## Problem to work on
Write out every record again, exactly.

## Record extracts
(** * Kibana excerpt: config loader, theme hook and chart panel

    A shallow embedding of three TypeScript sources:
    - [readKibanaConfig] (the YAML + environment config reader),
    - [useIsDarkTheme] (kibana_theme/src/hooks.ts),
    - [Chart] (unified_histogram/public/chart/chart.tsx).

    JavaScript objects used as string-keyed maps are [gmap string _];
    exceptions are an explicit result type; React state is threaded
    explicitly and one update cycle (render, then effects) is a function. *)

From stdpp Require Import gmap strings list fin_maps pretty.

Set Warnings "-register-all,-clear-no-such-hyp".

(** ** JavaScript values *)

Module Js.

(** An IEEE double, as far as truthiness needs it.  A finite double is
    [m * 2^e]; both zeros are [Finite 0 _]. *)
Inductive JsNumber : Type :=
  | NaN
  | Infinity (negative : bool)
  | Finite (m e : Z).

(** The values js-yaml's default schema can produce, plus [undefined].
    A JavaScript string is held by its UTF-8 bytes, a lone surrogate by its
    three-byte form. *)
Inductive JsValue : Type :=
  | VUndefined
  | VNull
  | VBool (b : bool)
  | VNumber (n : JsNumber)
  | VString (s : string)
  | VDate (ms : Z)
  | VArray (xs : list JsValue)
  | VObject (props : gmap string JsValue).

(** ToBoolean *)
Definition truthy (v : JsValue) : bool :=
  match v with
  | VUndefined | VNull => false
  | VBool b => b
  | VNumber NaN => false
  | VNumber (Infinity _) => true
  | VNumber (Finite m _) => negb (m =? 0)%Z
  | VString s => negb (String.eqb s "")
  | VDate _ | VArray _ | VObject _ => true
  end.

(** [a || b] *)
Definition or (a b : JsValue) : JsValue := if truthy a then a else b.

(** Property names "0", "1", ... of an indexed value. *)
Definition indexed {A} (f : A → JsValue) (xs : list A) : gmap string JsValue :=
  list_to_map (imap (λ i x, (pretty i, f x)) xs).

(** The three-byte form of code unit [u]. *)
Definition threeBytes (u : N) : string :=
  String (Ascii.ascii_of_N (224 + N.shiftr u 12))
    (String (Ascii.ascii_of_N (128 + N.land (N.shiftr u 6) 63))
       (String (Ascii.ascii_of_N (128 + N.land u 63)) EmptyString)).

(** The UTF-16 code units of a string, each as a string of its own: one per
    character of one to three bytes, the two surrogates of a four-byte
    character.  A byte that starts no character is passed on by itself. *)
Fixpoint codeUnits (bytes : list Ascii.ascii) : list string :=
  match bytes with
  | [] => []
  | b0 :: rest0 =>
      let lone := String b0 EmptyString :: codeUnits rest0 in
      let n0 := Ascii.N_of_ascii b0 in
      if (n0 <? 192)%N then lone
      else if (n0 <? 224)%N then
        match rest0 with
        | b1 :: rest1 => String b0 (String b1 EmptyString) :: codeUnits rest1
        | [] => lone
        end
      else if (n0 <? 240)%N then
        match rest0 with
        | b1 :: b2 :: rest2 =>
            String b0 (String b1 (String b2 EmptyString)) :: codeUnits rest2
        | _ => lone
        end
      else
        match rest0 with
        | b1 :: b2 :: b3 :: rest3 =>
            let point :=
              (N.shiftl (N.land n0 7) 18
               + N.shiftl (N.land (Ascii.N_of_ascii b1) 63) 12
               + N.shiftl (N.land (Ascii.N_of_ascii b2) 63) 6
               + N.land (Ascii.N_of_ascii b3) 63)%N in
            let offset := (point - 65536)%N in
            threeBytes (55296 + N.shiftr offset 10)
            :: threeBytes (56320 + N.land offset 1023)
            :: codeUnits rest3
        | _ => lone
        end
  end.

(** Own enumerable properties, as copied by object spread [...v]. *)
Definition ownEnumerable (v : JsValue) : gmap string JsValue :=
  match v with
  | VObject props => props
  | VArray xs => indexed id xs
  | VString s => indexed VString (codeUnits (String.list_ascii_of_string s))
  | VUndefined | VNull | VBool _ | VNumber _ | VDate _ => ∅
  end.

(** [{ ...target, ...source }]: properties of [source] win. *)
Definition spread (target : gmap string JsValue) (source : JsValue)
  : gmap string JsValue :=
  ownEnumerable source ∪ target.

(** lodash [pickBy(obj, identity)]: keep the properties whose value is truthy. *)
Definition pickBy_identity (obj : gmap string JsValue) : gmap string JsValue :=
  filter (λ kv, truthy kv.2 = true) obj.

End Js.

(** ** Exceptions *)

Module Exn.

Inductive Exception : Type :=
  | ENOENT (path : string)
  | EISDIR (path : string)
  | YAMLException (reason : string).

Inductive Result (A : Type) : Type :=
  | Ok (a : A)
  | Throw (e : Exception).
Arguments Ok {A} a.
Arguments Throw {A} e.

Definition bind {A B} (r : Result A) (k : A → Result B) : Result B :=
  match r with
  | Ok a => k a
  | Throw e => Throw e
  end.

## Solution to the problem
(** * Kibana excerpt: config loader, theme hook and chart panel

    A shallow embedding of three TypeScript sources:
    - [readKibanaConfig] (the YAML + environment config reader),
    - [useIsDarkTheme] (kibana_theme/src/hooks.ts),
    - [Chart] (unified_histogram/public/chart/chart.tsx).

    JavaScript objects used as string-keyed maps are [gmap string _];
    exceptions are an explicit result type; React state is threaded
    explicitly and one update cycle (render, then effects) is a function. *)

From stdpp Require Import gmap strings list fin_maps pretty.

Set Warnings "-register-all,-clear-no-such-hyp".

(** ** JavaScript values *)

Module Js.

(** An IEEE double, as far as truthiness needs it.  A finite double is
    [m * 2^e]; both zeros are [Finite 0 _]. *)
Inductive JsNumber : Type :=
  | NaN
  | Infinity (negative : bool)
  | Finite (m e : Z).

(** The values js-yaml's default schema can produce, plus [undefined].
    A JavaScript string is held by its UTF-8 bytes, a lone surrogate by its
    three-byte form. *)
Inductive JsValue : Type :=
  | VUndefined
  | VNull
  | VBool (b : bool)
  | VNumber (n : JsNumber)
  | VString (s : string)
  | VDate (ms : Z)
  | VArray (xs : list JsValue)
  | VObject (props : gmap string JsValue).

(** ToBoolean *)
Definition truthy (v : JsValue) : bool :=
  match v with
  | VUndefined | VNull => false
  | VBool b => b
  | VNumber NaN => false
  | VNumber (Infinity _) => true
  | VNumber (Finite m _) => negb (m =? 0)%Z
  | VString s => negb (String.eqb s "")
  | VDate _ | VArray _ | VObject _ => true
  end.

(** [a || b] *)
Definition or (a b : JsValue) : JsValue := if truthy a then a else b.

(** Property names "0", "1", ... of an indexed value. *)
Definition indexed {A} (f : A → JsValue) (xs : list A) : gmap string JsValue :=
  list_to_map (imap (λ i x, (pretty i, f x)) xs).

(** The three-byte form of code unit [u]. *)
Definition threeBytes (u : N) : string :=
  String (Ascii.ascii_of_N (224 + N.shiftr u 12))
    (String (Ascii.ascii_of_N (128 + N.land (N.shiftr u 6) 63))
       (String (Ascii.ascii_of_N (128 + N.land u 63)) EmptyString)).

(** The UTF-16 code units of a string, each as a string of its own: one per
    character of one to three bytes, the two surrogates of a four-byte
    character.  A byte that starts no character is passed on by itself. *)
Fixpoint codeUnits (bytes : list Ascii.ascii) : list string :=
  match bytes with
  | [] => []
  | b0 :: rest0 =>
      let lone := String b0 EmptyString :: codeUnits rest0 in
      let n0 := Ascii.N_of_ascii b0 in
      if (n0 <? 192)%N then lone
      else if (n0 <? 224)%N then
        match rest0 with
        | b1 :: rest1 => String b0 (String b1 EmptyString) :: codeUnits rest1
        | [] => lone
        end
      else if (n0 <? 240)%N then
        match rest0 with
        | b1 :: b2 :: rest2 =>
            String b0 (String b1 (String b2 EmptyString)) :: codeUnits rest2
        | _ => lone
        end
      else
        match rest0 with
        | b1 :: b2 :: b3 :: rest3 =>
            let point :=
              (N.shiftl (N.land n0 7) 18
               + N.shiftl (N.land (Ascii.N_of_ascii b1) 63) 12
               + N.shiftl (N.land (Ascii.N_of_ascii b2) 63) 6
               + N.land (Ascii.N_of_ascii b3) 63)%N in
            let offset := (point - 65536)%N in
            threeBytes (55296 + N.shiftr offset 10)
            :: threeBytes (56320 + N.land offset 1023)
            :: codeUnits rest3
        | _ => lone
        end
  end.

(** Own enumerable properties, as copied by object spread [...v]. *)
Definition ownEnumerable (v : JsValue) : gmap string JsValue :=
  match v with
  | VObject props => props
  | VArray xs => indexed id xs
  | VString s => indexed VString (codeUnits (String.list_ascii_of_string s))
  | VUndefined | VNull | VBool _ | VNumber _ | VDate _ => ∅
  end.

(** [{ ...target, ...source }]: properties of [source] win. *)
Definition spread (target : gmap string JsValue) (source : JsValue)
  : gmap string JsValue :=
  ownEnumerable source ∪ target.

(** lodash [pickBy(obj, identity)]: keep the properties whose value is truthy. *)
Definition pickBy_identity (obj : gmap string JsValue) : gmap string JsValue :=
  filter (λ kv, truthy kv.2 = true) obj.

End Js.

(** ** Exceptions *)

Module Exn.

Inductive Exception : Type :=
  | ENOENT (path : string)
  | EISDIR (path : string)
  | YAMLException (reason : string).

Inductive Result (A : Type) : Type :=
  | Ok (a : A)
  | Throw (e : Exception).
Arguments Ok {A} a.
Arguments Throw {A} e.

Definition bind {A B} (r : Result A) (k : A → Result B) : Result B :=
  match r with
  | Ok a => k a
  | Throw e => Throw e
  end.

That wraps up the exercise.